→ **Exercise**: Copy exactly the lines of the material below, starting with the first and including the line that holds "r f' []|by intros e f' ->|done].".
(Dataset entries)
Lemma run_call_safe f c : fsm_wf f -> room f -> valid_call f c -> safe (run_call c) f.
Proof.
  intros Hwf Hroom Hv. pose proof Hroom as [_ _ Hlog]. destruct c; cbn [run_call valid_call] in *.
  - by apply step_safe.
  - by apply tick_safe.
  - apply wp_discard, get_output_wp; [done|done|]. by intros o f' [].
  - apply wp_discard. eapply wp_mono; [by apply add_entry_wp|by intros e f' []|by intros e f' ->|done].
  - destruct (is_leader f) eqn:Hlead.
    + destruct (is_leader_state f Hlead) as [l Hl].
      eapply transfer_leadership_wp; [done|done|by intros f' []|done].
    + unfold transfer_leadership, check_is_leader. apply wp_bind, wp_bind, wp_gets. rewrite Hlead. by apply wp_throw.
  - by apply wp_discard, apply_snapshot_safe.
  - apply wp_discard. eapply wp_mono; [by apply start_read_barrier_wp|by intros r f' []|by intros e f' ->|done].
  - unfold ping_leader. apply wp_bind, assert_that_wp; [by apply N.eqb_eq|]. by apply wp_modify.
  - unfold stop. apply wp_bind, wp_gets, wp_when; intros _; [|done].
    apply become_follower_wp; [done|by destruct Hwf as [[]]|by intros].
Qed.

Lemma run_call_later c : keeps later (run_call c).
Proof.
  destruct c; cbn [run_call].
  all: try (apply keeps_bind; [apply _| |intros; apply keeps_ret, _]).
  - apply step_later.
  - apply tick_later.
  - apply get_output_later.
  - apply add_entry_later.
  - apply transfer_leadership_later.
  - apply apply_snapshot_later.
  - apply start_read_barrier_later.
  - apply ping_leader_later.
  - apply stop_later.
Qed.

(** One call that does not abort the process, whatever its input. *)
Inductive api_step f f' : Prop :=
| api_call c o : run_call c f = (o, f') -> (forall r, o <> Abort r) -> api_step f f'.

Lemma api_steps_later f f' : rtc api_step f f' -> later f f'.
Proof.
  induction 1 as [|f g h [c o Hc Ho] _ IH]; [reflexivity|]. etransitivity; [|exact IH].
  destruct o as [a|e|r]; [|  |by destruct (Ho r)].
  - by eapply keeps_final; [apply run_call_later|].
  - by eapply keeps_final_throw; [apply run_call_later|].
Qed.
(** C8: A follower's reaction to AppendEntries. If the position before the
    request's entries agrees with its log, the log becomes what Raft's rule
    prescribes, the commit index moves to the smaller of the leader's and the
    last entry of the request (and never back), and the follower acknowledges
    exactly the entries it checked. Otherwise it changes nothing and refuses,
    naming the position and the end of its log. *)
Theorem append_entries_correct f from r :
  fsm_wf f -> is_follower f = true -> valid_append f r ->
  exists f', append_entries from r f = (Ret tt, f') /\ fsm_wf f' /\
    (log_matches (f_log f) (areq_prev_log_idx r) (areq_prev_log_term r) /\ append_done f from r f' \/
     ~ log_matches (f_log f) (areq_prev_log_idx r) (areq_prev_log_term r) /\ append_refused f from r f').
Proof.
  intros Hwf Hfol Hv.
  destruct (wp_returns (append_entries from r) (fun _ f' => fsm_wf f' /\
    (log_matches (f_log f) (areq_prev_log_idx r) (areq_prev_log_term r) /\ append_done f from r f' \/
     ~ log_matches (f_log f) (areq_prev_log_idx r) (areq_prev_log_term r) /\ append_refused f from r f')) f)
    as ([] & f' & Hf' & HQ); [|by exists f'].
  apply append_entries_wp; [done..|by auto|]. intros f' Hn [Hi Hm].
  split; [by eapply inert_wf|]. right. by split.
Qed.

(** C7: Committing. [maybe_commit] on a leader returns (its recursion ends), and
    moves the commit index only to an entry of the current term that a majority
    of the current voters, and of the previous ones while the configuration is
    joint, has acknowledged; it moves it at least to every such index from which
    on all entries are of the current term. The log is only continued. *)
Theorem maybe_commit_correct f l :
  fsm_wf f -> f_state f = Leader l -> log_last (f_log f) + 2 < u64_modulus ->
  exists f', maybe_commit f = (Ret tt, f') /\ commit_result f l f'.
Proof.
  intros Hwf Hl Hroom. destruct (wp_returns maybe_commit (fun _ => commit_result f l) f)
    as ([] & f' & Hf'); [|by exists f']. by eapply maybe_commit_wp.
Qed.

(** Output. [get_output] returns exactly the entries that are not stable yet,
    exactly the entries committed since the last output that the snapshot does
    not cover, the term and the vote if one of them changed, and all pending
    messages; afterwards the whole log counts as stable and the commit index as
    reported. *)
Theorem get_output_correct f :
  fsm_wf f -> log_last (f_log f) + 2 < u64_modulus ->
  exists o f', get_output f = (Ret o, f') /\ output_of f o f'.
Proof. intros Hwf Hroom. apply (wp_returns get_output (output_of f)). by apply get_output_wp. Qed.
Lemma send_to_observed to m : keeps same_observed (send_to to m).
Proof. unfold send_to, signal. keeps_auto. Qed.
Hint Resolve send_to_observed : keeps.
Lemma update_current_term_observed t : keeps same_observed (update_current_term t).
Proof. unfold update_current_term. keeps_auto. Qed.
Lemma become_leader_observed : keeps same_observed become_leader.
Proof. unfold become_leader. keeps_auto. Qed.
Hint Resolve update_current_term_observed become_leader_observed : keeps.
Lemma campaign_observed p t : keeps same_observed (campaign p t).
Proof. unfold campaign, reset_election_timeout, campaign_to, update_candidate. keeps_auto. Qed.
Hint Resolve campaign_observed : keeps.
Lemma become_candidate_observed p t : keeps same_observed (become_candidate p t).
Proof. unfold become_candidate, become_real_candidate. keeps_auto. Qed.
Lemma request_vote_observed from r : keeps same_observed (request_vote from r).
Proof. unfold request_vote. keeps_auto. Qed.
Hint Resolve become_candidate_observed request_vote_observed : keeps.
Lemma request_vote_reply_observed from r : keeps same_observed (request_vote_reply from r).
Proof. unfold request_vote_reply, update_candidate. keeps_auto. Qed.
Hint Resolve request_vote_reply_observed : keeps.
Lemma step_observed from msg : keeps same_observed (step from msg).
Proof. unfold step, step_state, step_follower, step_candidate, step_leader. keeps_auto. Qed.
Lemma tick_observed alive : keeps same_observed (tick alive).
Proof. unfold tick. keeps_auto. Qed.
Hint Resolve step_observed tick_observed : keeps.
Lemma run_call_observed c : c <> CallGetOutput -> keeps same_observed (run_call c).
Proof. intros Hc. destruct c; try done; unfold run_call; keeps_auto. Qed.
Lemma fsm_start_observed : keeps same_observed fsm_start.
Proof. unfold fsm_start, reset_election_timeout. keeps_auto. Qed.

End observed.

(** ** Taking the output *)

(** [get_output] hands over the pending messages and reports the term and the
    vote, and leaves elections alone otherwise. *)
Record taken (f : fsm) (o : fsm_output) (f' f1 : fsm) : Prop := {
  ta_before : undisturbed f f1;
  ta_messages : o_messages o = f_messages f1;
  ta_report : o_term_and_vote o = output_term_and_vote f1;
  ta_term : ob_current_term (f_observed f') = f_current_term f1;
  ta_vote : ob_voted_for (f_observed f') = f_voted_for f1;
  ta_after : undisturbed (set_messages [] (set_observed (f_observed f') f1)) f';
}.

Lemma get_output_taken `{env : raft_env} f o f' :
  get_output f = (Ret o, f') -> exists f1, taken f o f' f1.
Proof.
  intros Ho. assert (wp get_output (fun o f' => exists f1, taken f o f' f1) (fun _ _ => True) (fun _ => True) f) as Hw;
    [|unfold wp in Hw; by rewrite Ho in Hw]. clear o f' Ho.
  unfold get_output. apply wp_bind, wp_gets. cbv zeta. apply wp_bind.
  eapply (wp_keeps undisturbed); [keeps_auto| |done|done]. intros _ f1 Hf1. apply wp_bind, wp_gets.
  apply wp_bind, wp_modify. apply wp_bind, wp_lift; [|done..]. intros es _. apply wp_bind, wp_lift; [|done..].
  intros cs _. apply wp_bind, wp_modify, wp_bind, wp_modify. apply wp_bind, wp_lift; [|done..]. intros cfg _.
  apply wp_bind, wp_modify. match goal with |- wp _ _ _ _ ?g => set (f2 := g) end.
  assert (undisturbed (set_messages [] (set_observed (f_observed f2) f1)) f2) as H2 by (split; try done; exact (same_kind f1)).
  assert (ob_current_term (f_observed f2) = f_current_term f1 /\ ob_voted_for (f_observed f2) = f_voted_for f1) as [Ht Hv] by done.
  clearbody f2. apply wp_bind. eapply (wp_keeps undisturbed); [keeps_auto| |done|done]. intros _ f3 H3.
  apply wp_ret. exists f1. pose proof (un_observed _ _ H3) as H3o. split; cbn; rewrite ?H3o; try done. by etransitivity.
Qed.

Lemma taken_sound (G V : server_id -> term_t -> Prop) C f o f' f1 : taken f o f' f1 -> sound G V C f ->
  sound (fun c t => G c t \/ (c, granted t) ∈ o_messages o) V C f'.
Proof.
  intros [Hu Hm _ _ _ Hu'] Hf%(undisturbed_sound _ _ _ _ _ Hu). apply (undisturbed_sound _ _ _ _ _ Hu').
  clear Hu'. destruct Hf as [Hid [Hk Ho] Hc].
  assert (forall c t, given (fun c t => G c t \/ (c, granted t) ∈ o_messages o)
    (set_messages [] (set_observed (f_observed f') f1)) c t -> given G f1 c t) as Hg.
  { unfold given. rewrite Hm. intros c t [[?|?]|Hin]; [by left|by right|inversion Hin]. }
  split; [done| |exact Hc]. split; [intros c t Hct%Hg; by apply Hk|].
  intros c c' t Hct%Hg Hct'%Hg. by eapply Ho.
Qed.

(** A candidate that is past its pre-vote, or a leader. *)
Definition in_election (f : fsm) : bool :=
  match f_state f with
  | Follower _ => false
  | Candidate c => negb (c_is_prevote c)
  | Leader _ => true
  end.

Lemma sound_mono (G G' V V' : server_id -> term_t -> Prop) C C' f :
  (forall c t, G c t <-> G' c t) -> (forall s t, V s t -> V' s t) ->
  (forall cfg, in_election f = true -> C (f_draws f) (f_current_term f) cfg -> C' (f_draws f) (f_current_term f) cfg) ->
  sound G V C f -> sound G' V' C' f.
Proof.
  intros HG HV HC [Hid [Hk Ho] Hc].
  assert (forall c t, given G' f c t -> given G f c t) as Hg.
  { intros c t [?|?]; [left; by apply HG|by right]. }
  split; [done|split; intros; eauto|].
  assert (forall s, counts V f s -> counts V' f s) as Hcount by (intros s [?|?]; [by left|right; auto]).
  unfold counted, elected, in_election in *. destruct (f_state f); [done| |].
  - intros Hp. destruct (Hc Hp) as (cfg & vs & ? & ? & ?). exists cfg, vs.
    split; [apply HC; [by rewrite Hp|done]|eauto].
  - destruct Hc as (cfg & g & ? & ? & ?). exists cfg, g. split; [by apply HC|eauto].
Qed.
(End Dataset entries)
→ **Response below**:
Lemma run_call_safe f c : fsm_wf f -> room f -> valid_call f c -> safe (run_call c) f.
Proof.
  intros Hwf Hroom Hv. pose proof Hroom as [_ _ Hlog]. destruct c; cbn [run_call valid_call] in *.
  - by apply step_safe.
  - by apply tick_safe.
  - apply wp_discard, get_output_wp; [done|done|]. by intros o f' [].
  - apply wp_discard. eapply wp_mono; [by apply add_entry_wp|by intros e f' []|by intros e f' ->|done].
  - destruct (is_leader f) eqn:Hlead.
    + destruct (is_leader_state f Hlead) as [l Hl].
      eapply transfer_leadership_wp; [done|done|by intros f' []|done].
    + unfold transfer_leadership, check_is_leader. apply wp_bind, wp_bind, wp_gets. rewrite Hlead. by apply wp_throw.
  - by apply wp_discard, apply_snapshot_safe.
  - apply wp_discard. eapply wp_mono; [by apply start_read_barrier_wp|by intros r f' []|by intros e f' ->|done].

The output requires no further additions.